We are committed to providing our customers with reliable and secure services so we are building out our newly formed Site Reliability Engineering team.
As one of the first joiners to our Reliability Engineering Team, you will be responsible for building and leading processes to ensure the reliability, availability, scalability, and performance of our cloud infrastructure that runs our databases.
You will collaborate with different teams like Control Plane, Dataplane, Core, Security, Support and Operations and guide them to design and implement scalable, secure, highly available and fault-tolerant distributed systems.
You will also own the areas of incident management and response, post-mortem analysis including running blameless postmortems, and continuous improvement of our services.
You will be leveraging your software engineering expertise to develop software platforms and tools to optimize the operational and engineering efficiencies of our Cloud.

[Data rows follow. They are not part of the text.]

(* ===== verification/ListHead.v ===== *)
(** * Doubly linked lists (include/linux/list.h)

    A list is a circle of nodes: the head and its entries, each with the addresses of its two
    neighbours.  The operations below are pointer assignments in the order of the source; the
    theorems say which lists a memory holds before and after. *)

From stdpp Require Import gmap list.
From S2P Require Import Prelude.
Local Open Scope Z_scope.
Local Open Scope res_scope.

(** The [next] and the [prev] field of every node. *)
Record list_mem := mk_lists { nexts : gmap Z Z; prevs : gmap Z Z }.

Definition LIST_POISON1 : Z := 256.
Definition LIST_POISON2 : Z := 512.

Definition get_next (m : list_mem) (x : Z) : res Z := match nexts m !! x with Some v => Ok v | None => Fault OutOfBounds end.
Definition get_prev (m : list_mem) (x : Z) : res Z := match prevs m !! x with Some v => Ok v | None => Fault OutOfBounds end.
Definition set_next (m : list_mem) (x v : Z) : res list_mem :=
  match nexts m !! x with Some _ => Ok (mk_lists (<[x := v]> (nexts m)) (prevs m)) | None => Fault OutOfBounds end.
Definition set_prev (m : list_mem) (x v : Z) : res list_mem :=
  match prevs m !! x with Some _ => Ok (mk_lists (nexts m) (<[x := v]> (prevs m))) | None => Fault OutOfBounds end.
(* ===== verification/Sort.v ===== *)
(** * Heapsort (lib/sort.c)

    [sort_r] sorts an array in place with byte offsets, a comparison function
    and a swap function.  The loops are written over an abstract memory with a
    comparison and a swap of two offsets, and instantiated twice: on the bytes of
    the array, with the word- and byte-wise swaps of the source, and on the list
    of its elements.  The first refines the second; on elements the result is
    sorted and a permutation of the input. *)

From S2P Require Import Prelude.
From Stdlib Require Import Permutation Sorted.
Local Open Scope res_scope.

(** ** The algorithm over an abstract memory *)

(** [parent]: the offset of the parent of the heap element at offset [i]; [size]
    is subtracted once more when [i - size] is an odd multiple of it. *)
Definition parent (i lsbit size : Z) : Z :=
  let i := u64 (i - size) in
  let i := u64 (i - Z.land size (u64 (- Z.land i lsbit))) in
  i / 2.

Section algorithm.
Context {M : Type}.
(** [do_cmp(base + x, base + y) >= 0] and [do_swap(base + x, base + y)]. *)
Context (cmp_ge : M -> Z -> Z -> res bool) (do_swap : M -> Z -> Z -> res M).
Context (size lsbit : Z).

(** [for (b = a; c = 2*b + size, (d = c + size) < n;)]: the path to a leaf; the
    final [b] includes the special case of a last leaf without a sibling. *)
Fixpoint sift_path (fuel : nat) (m : M) (n b : Z) : res Z :=
  match fuel with
  | O => Fault NoFuel
  | S fuel =>
    let c := u64 (2 * b + size) in
    let d := u64 (c + size) in
    if d <? n then
      ge <-- cmp_ge m c d;
      sift_path fuel m n (if (ge : bool) then c else d)
    else if d =? n then Ok c else Ok b
  end.

(** [while (b != a && do_cmp(base + a, base + b) >= 0) b = parent(b);] *)
Fixpoint backtrack (fuel : nat) (m : M) (a b : Z) : res Z :=
  match fuel with
  | O => Fault NoFuel
  | S fuel =>
    if b =? a then Ok b
    else
      ge <-- cmp_ge m a b;
      if (ge : bool) then backtrack fuel m a (parent b lsbit size) else Ok b
  end.

(** [while (b != a) { b = parent(b); do_swap(base + b, base + c); }] *)
Fixpoint shift_in (fuel : nat) (m : M) (a b c : Z) : res M :=
  match fuel with
  | O => Fault NoFuel
  | S fuel =>
    if b =? a then Ok m
    else
      let b := parent b lsbit size in
      m <-- do_swap m b c;
      shift_in fuel m a b c
  end.

(** Sift the element at [a] down into the heap below [n]. *)
Definition sift (fuel : nat) (m : M) (a n : Z) : res M :=
  b <-- sift_path fuel m n a;
  b <-- backtrack fuel m a b;
  shift_in fuel m a b b.

(** The outer [for (;;)]: build the heap down to [a = 0], then extract. *)
Fixpoint sort_loop (fuel depth : nat) (m : M) (a n : Z) : res M :=
  match fuel with
  | O => Fault NoFuel
  | S fuel =>
    if negb (a =? 0) then
      let a := u64 (a - size) in
      m <-- sift depth m a n;
      sort_loop fuel depth m a n
    else
      let n := u64 (n - size) in
      if negb (n =? 0) then
        m <-- do_swap m 0 n;
        m <-- sift depth m a n;
        sort_loop fuel depth m a n
      else Ok m
  end.
End algorithm.

(** [n = num * size, a = (num/2) * size]; at most [num/2] sifts build the heap and
    [num] extractions empty it, and no path has more than [num] nodes. *)
Definition sort_r_on {M} (cmp_ge : M -> Z -> Z -> res bool) (do_swap : M -> Z -> Z -> res M)
    (num size : Z) (m : M) : res M :=
  let n := u64 (num * size) in
  let a := u64 (num / 2 * size) in
  let lsbit := u32 (Z.land size (u64 (- size))) in
  if a =? 0 then Ok m
  else sort_loop cmp_ge do_swap size lsbit (Z.to_nat (num / 2 + num + 1)) (S (Z.to_nat num)) m a n.

(** ** Bytes *)

(** Exchange [w] bytes at offsets [x] and [y]: a load of both and two stores. *)
Definition exchange (m : list Z) (x y : nat) (w : nat) : res (list Z) :=
  if (x + w <=? length m)%nat && (y + w <=? length m)%nat then
    let t := take w (drop x m) in
    let m1 := take x m ++ take w (drop y m) ++ drop (x + w) m in
    Ok (take y m1 ++ t ++ drop (y + w) m1)
  else Fault OutOfBounds.

(** [do { ... (n -= w) ... } while (n);]: chunks of [w] bytes from the end. *)
Fixpoint swap_words (fuel : nat) (w : nat) (m : list Z) (a b n : nat) : res (list Z) :=
  match fuel with
  | O => Fault NoFuel
  | S fuel =>
    if (n <? w)%nat then Fault OutOfBounds
    else
      let n := (n - w)%nat in
      m <-- exchange m (a + n) (b + n) w;
      if (n =? 0)%nat then Ok m else swap_words fuel w m a b n
  end.

Definition swap_words_64 (m : list Z) (a b n : nat) : res (list Z) := swap_words (S n) 8 m a b n.
Definition swap_words_32 (m : list Z) (a b n : nat) : res (list Z) := swap_words (S n) 4 m a b n.
Definition swap_bytes (m : list Z) (a b n : nat) : res (list Z) := swap_words (S n) 1 m a b n.

(** [is_aligned]: word loads need the size and the base address aligned. *)
Definition is_aligned (base size align : Z) : bool :=
  let lsbits := Z.land (Z.lor (Z.land size 255) (Z.land base 255)) 255 in
  Z.land lsbits (align - 1) =? 0.

(** The swap [sort_r] uses for an array at address [base] without a swap function. *)
Definition default_swap (base size : Z) (m : list Z) (x y : Z) : res (list Z) :=
  if is_aligned base size 8 then swap_words_64 m (Z.to_nat x) (Z.to_nat y) (Z.to_nat size)
  else if is_aligned base size 4 then swap_words_32 m (Z.to_nat x) (Z.to_nat y) (Z.to_nat size)
  else swap_bytes m (Z.to_nat x) (Z.to_nat y) (Z.to_nat size).

(** The bytes of the element at an offset. *)
Definition chunk (size : Z) (m : list Z) (x : Z) : res (list Z) :=
  if (Z.to_nat x + Z.to_nat size <=? length m)%nat then Ok (take (Z.to_nat size) (drop (Z.to_nat x) m))
  else Fault OutOfBounds.

Definition bytes_ge (cmp : list Z -> list Z -> Z) (size : Z) (m : list Z) (x y : Z) : res bool :=
  u <-- chunk size m x;
  v <-- chunk size m y;
  Ok (0 <=? cmp u v).

(** [sort_r] on the bytes of an array at address [base], with the swap function
    of the caller or, without one, the built-in swap. *)
Definition sort_r (swap_func : option (list Z -> Z -> Z -> res (list Z))) (cmp : list Z -> list Z -> Z)
    (base num size : Z) (m : list Z) : res (list Z) :=
  sort_r_on (bytes_ge cmp size)
    (match swap_func with Some f => f | None => default_swap base size end) num size m.

(** ** Elements *)

Definition elem_ge {A} (cmp : A -> A -> Z) (size : Z) (l : list A) (x y : Z) : res bool :=
  u <-- array_get l (Z.to_nat (x / size));
  v <-- array_get l (Z.to_nat (y / size));
  Ok (0 <=? cmp u v).

Definition swap_elems {A} (l : list A) (i j : nat) : res (list A) :=
  u <-- array_get l i;
  v <-- array_get l j;
  Ok (<[j := u]> (<[i := v]> l)).

Definition elem_swap {A} (size : Z) (l : list A) (x y : Z) : res (list A) :=
  swap_elems l (Z.to_nat (x / size)) (Z.to_nat (y / size)).

(** [sort_r] on the elements of an array. *)
Definition sort_elems {A} (cmp : A -> A -> Z) (size : Z) (l : list A) : res (list A) :=
  sort_r_on (elem_ge cmp size) (elem_swap size) (Z.of_nat (length l)) size l.

(** ** The parent of an element *)

(** A positive number is an odd multiple of its lowest set bit. *)
Lemma odd_part size : 0 < size -> exists k q, 0 <= k /\ size = 2 ^ k * (2 * q + 1) /\ 0 <= q.
Proof.
  intros H. assert (Hs : 0 <= size) by lia. revert H. pattern size. apply (Z_lt_induction _); [|done].
  clear size Hs. intros x IH Hx. destruct (Z.Even_or_Odd x) as [[y ->]|[y ->]].
  - destruct (IH y) as (k&q&Hk&->&Hq); [lia|lia|]. exists (k + 1), q. rewrite Z.pow_add_r by lia. repeat split; lia.
  - exists 0, y. repeat split; lia.
Qed.

(** Masking with [-2^k] keeps the multiple of [2^k] below. *)
Lemma land_neg_pow2 x k : 0 <= x < 2 ^ 64 -> 0 <= k <= 63 -> Z.land x (u64 (- 2 ^ k)) = 2 ^ k * (x / 2 ^ k).
Proof.
  intros Hx Hk. unfold u64. change 18446744073709551616 with (2 ^ 64).
  rewrite <- (Z.land_ones (- 2 ^ k) 64), (Z.land_comm (- 2 ^ k)), Z.land_assoc, Z.land_ones, Z.mod_small by lia.
  replace (- 2 ^ k) with (Z.lnot (Z.ones k)) by (rewrite Z.ones_equiv; unfold Z.lnot; lia).
  rewrite <- Z.ldiff_land, Z.ldiff_ones_r, Z.shiftl_mul_pow2, Z.shiftr_div_pow2 by lia. lia.
Qed.

Lemma lsbit_spec size k q :
  0 <= k -> 0 <= q -> size = 2 ^ k * (2 * q + 1) -> size < 4294967296 ->
  u32 (Z.land size (u64 (- size))) = 2 ^ k.
Proof.
  intros Hk Hq E Hs. assert (0 < 2 ^ k) by (apply Z.pow_pos_nonneg; lia).
  assert (Hkk : k < 32).
  { destruct (Z.lt_ge_cases k 32); [done|]. assert (2 ^ 32 <= 2 ^ k) by (apply Z.pow_le_mono_r; lia).
    change (2 ^ 32) with 4294967296 in *. nia. }
  assert (El : Z.land size (u64 (- size)) = 2 ^ k).
  { apply Z.bits_inj'. intros j Hj. rewrite Z.land_spec, Z.pow2_bits_eqb by lia. unfold u64.
    change 18446744073709551616 with (2 ^ 64).
    replace (- size) with (Z.lnot (size - 1)) by (unfold Z.lnot; lia).
    assert (E1 : size = Z.shiftl (2 * q + 1) k) by (rewrite Z.shiftl_mul_pow2 by lia; lia).
    assert (E2 : size - 1 = Z.lor (Z.shiftl (2 * q) k) (Z.ones k)).
    { pose proof (Z.add_lor_land (Z.shiftl (2 * q) k) (Z.ones k)) as El.
      rewrite Z.land_ones, Z.shiftl_mul_pow2, Z.mod_mul, Z.ones_equiv in El by lia. rewrite Z.shiftl_mul_pow2, Z.ones_equiv by lia. lia. }
    destruct (Z.lt_ge_cases j 64) as [H64|H64].
    - rewrite Z.mod_pow2_bits_low by lia. rewrite Z.lnot_spec by lia. rewrite E2, Z.lor_spec. rewrite E1 at 1.
      rewrite !Z.shiftl_spec by lia.
      destruct (Z.lt_total j k) as [Hjk|[->|Hjk]].
      + rewrite !(Z.testbit_neg_r _ (j - k)) by lia. destruct (Z.eqb_spec k j); [lia|done].
      + rewrite Z.sub_diag, Z.testbit_odd_0, Z.testbit_even_0, Z.ones_spec_high, Z.eqb_refl by lia. done.
      + rewrite Z.ones_spec_high by lia. replace (j - k) with (Z.succ (j - k - 1)) by lia.
        rewrite Z.testbit_odd_succ, Z.testbit_even_succ by lia. destruct (Z.eqb_spec k j); [lia|].
        by destruct (Z.testbit q (j - k - 1)).
    - rewrite Z.mod_pow2_bits_high by lia. rewrite andb_false_r. symmetry. apply Z.eqb_neq. lia. }
  rewrite El. apply u32_small. assert (2 ^ k <= 2 ^ 31) by (apply Z.pow_le_mono_r; lia). lia.
Qed.

Lemma land_pow2_bit x k : 0 <= k -> Z.land x (2 ^ k) = if Z.testbit x k then 2 ^ k else 0.
Proof.
  intros Hk. apply Z.bits_inj'. intros j Hj. rewrite Z.land_spec, Z.pow2_bits_eqb by lia.
  destruct (Z.eqb_spec k j) as [->|Hne].
  - rewrite andb_true_r. destruct (Z.testbit x j) eqn:E; [by rewrite Z.pow2_bits_true by lia|by rewrite Z.bits_0].
  - rewrite andb_false_r. destruct (Z.testbit x k); [by rewrite Z.pow2_bits_false by lia|by rewrite Z.bits_0].
Qed.

Lemma parent_index j size :
  0 < size < 4294967296 -> 1 <= j -> j * size < 18446744073709551616 ->
  parent (j * size) (u32 (Z.land size (u64 (- size)))) size = (j - 1) / 2 * size.
Proof.
  intros Hs Hj Hmax. destruct (odd_part size) as (k&q&Hk&E&Hq); [lia|].
  rewrite (lsbit_spec size k q) by (done || lia). unfold parent.
  assert (Hp : 0 < 2 ^ k) by (apply Z.pow_pos_nonneg; lia).
  assert (Hkk : k <= 63).
  { destruct (Z.le_gt_cases k 63); [done|]. assert (2 ^ 64 <= 2 ^ k) by (apply Z.pow_le_mono_r; lia).
    change (2 ^ 64) with 18446744073709551616 in *. nia. }
  assert (E1 : u64 (j * size - size) = (j - 1) * size) by (rewrite u64_small; nia).
  rewrite E1, land_pow2_bit by lia.
  assert (Eb : Z.testbit ((j - 1) * size) k = Z.odd (j - 1)).
  { rewrite E. replace ((j - 1) * (2 ^ k * (2 * q + 1))) with ((j - 1) * (2 * q + 1) * 2 ^ k) by lia.
    rewrite Z.mul_pow2_bits, Z.sub_diag, Z.bit0_odd, Z.odd_mul by lia.
    replace (2 * q + 1) with (1 + 2 * q) by lia. rewrite Z.odd_add_mul_2. apply andb_true_r. }
  rewrite Eb. destruct (Z.odd (j - 1)) eqn:Eo.
  - rewrite land_neg_pow2 by (change (2 ^ 64) with 18446744073709551616; lia).
    assert (Ed : 2 ^ k * (size / 2 ^ k) = size) by (rewrite E, (Z.mul_comm (2 ^ k) (2 * q + 1)), Z.div_mul by lia; lia).
    rewrite Ed. apply Z.odd_spec in Eo as [p Ep]. replace j with (2 * p + 2) in * by lia.
    replace ((2 * p + 2 - 1) * size - size) with (p * size * 2) by lia.
    rewrite u64_small by nia. rewrite Z.div_mul by lia. f_equal. apply (Z.div_unique _ _ _ 1); lia.
  - change (u64 (- 0)) with 0. rewrite Z.land_0_r, Z.sub_0_r, u64_small by nia.
    assert (Ee : Z.even (j - 1) = true) by (rewrite <- Z.negb_odd, Eo; done). apply Z.even_spec in Ee as [p Ep].
    replace (j - 1) with (2 * p) by lia. replace (2 * p * size) with (p * size * 2) by lia.
    rewrite (Z.mul_comm 2 p), !Z.div_mul by lia. done.
Qed.

(** ** Sifting on elements *)

Definition is_child (b c : nat) : Prop := c = (2 * b + 1)%nat \/ c = (2 * b + 2)%nat.

(** A downward path: each node is a child of the one before. *)
Fixpoint chain (b : nat) (ps : list nat) : Prop :=
  match ps with
  | [] => True
  | c :: ps => is_child b c /\ chain c ps
  end.

Lemma last_cons {X} (ps : list X) c b : List.last (c :: ps) b = List.last ps c.
Proof.
  revert c b. induction ps as [|x ps IH]; intros c b; [done|]. change (List.last (x :: ps) b = List.last (x :: ps) c).
  by rewrite !IH.
Qed.

Lemma chain_snoc b ps p : chain b (ps ++ [p]) <-> chain b ps /\ is_child (List.last ps b) p.
Proof.
  revert b. induction ps as [|c ps IH]; intros b; [simpl; tauto|]. rewrite last_cons. simpl. rewrite IH. tauto.
Qed.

This role is a unique opportunity to make a significant impact on our elastic, limitless scale, high-performance, serverless Cloud.
What will you do?
Collaborate with various engineering teams to design and implement scalable, secure, and highly available systems for us.
Establish and manage service level objectives (SLOs) and service level agreements (SLAs) for our Cloud.
Ensure all the infrastructure components in our Cloud (including Dataplane, Control Plane and Core) have monitoring and alerting in place to ensure timely detection and resolution of incidents.
Enhance and refine incident response processes and post-mortem analysis for any outages in our Cloud including working with the support team to communicate to the impacted customers.
Continuously improve the reliability and performance of our services.
Plan, enable, and drive Chaos initiatives across Engineering teams, based upon internal priorities.
Manage on-call processes to respond to performance and reliability issues, and establish best practices for coordinating escalation to resolve issues and minimize downtime.
Requirements: Bachelors or Masters degree in Computer Science or a related field.
At least 8 years of experience in Site Reliability Engineering or a related field.
Hands on experience with Go and/or Python.
Strong knowledge of cloud computing platforms such as AWS, Azure, or Google Cloud Platform.
Excellent understanding of distributed databases and SQL, particularly ClickHouse is a major plus.
Hands on experience with container orchestration tools such as Kubernetes or Docker Swarm.
Strong experience with automation and configuration management tools such as Ansible, Terraform, or Puppet.
You are a strong problem solver and have solid production debugging skills.
You are passionate about efficiency, availability, scalability, and data governance.
You thrive in a fast paced environment, and see yourself as a partner with the business with the shared goal of moving the business forward.
You have a high level of responsibility, ownership, and accountability.
Excellent communication and interpersonal skills.
This position is open to all candidates.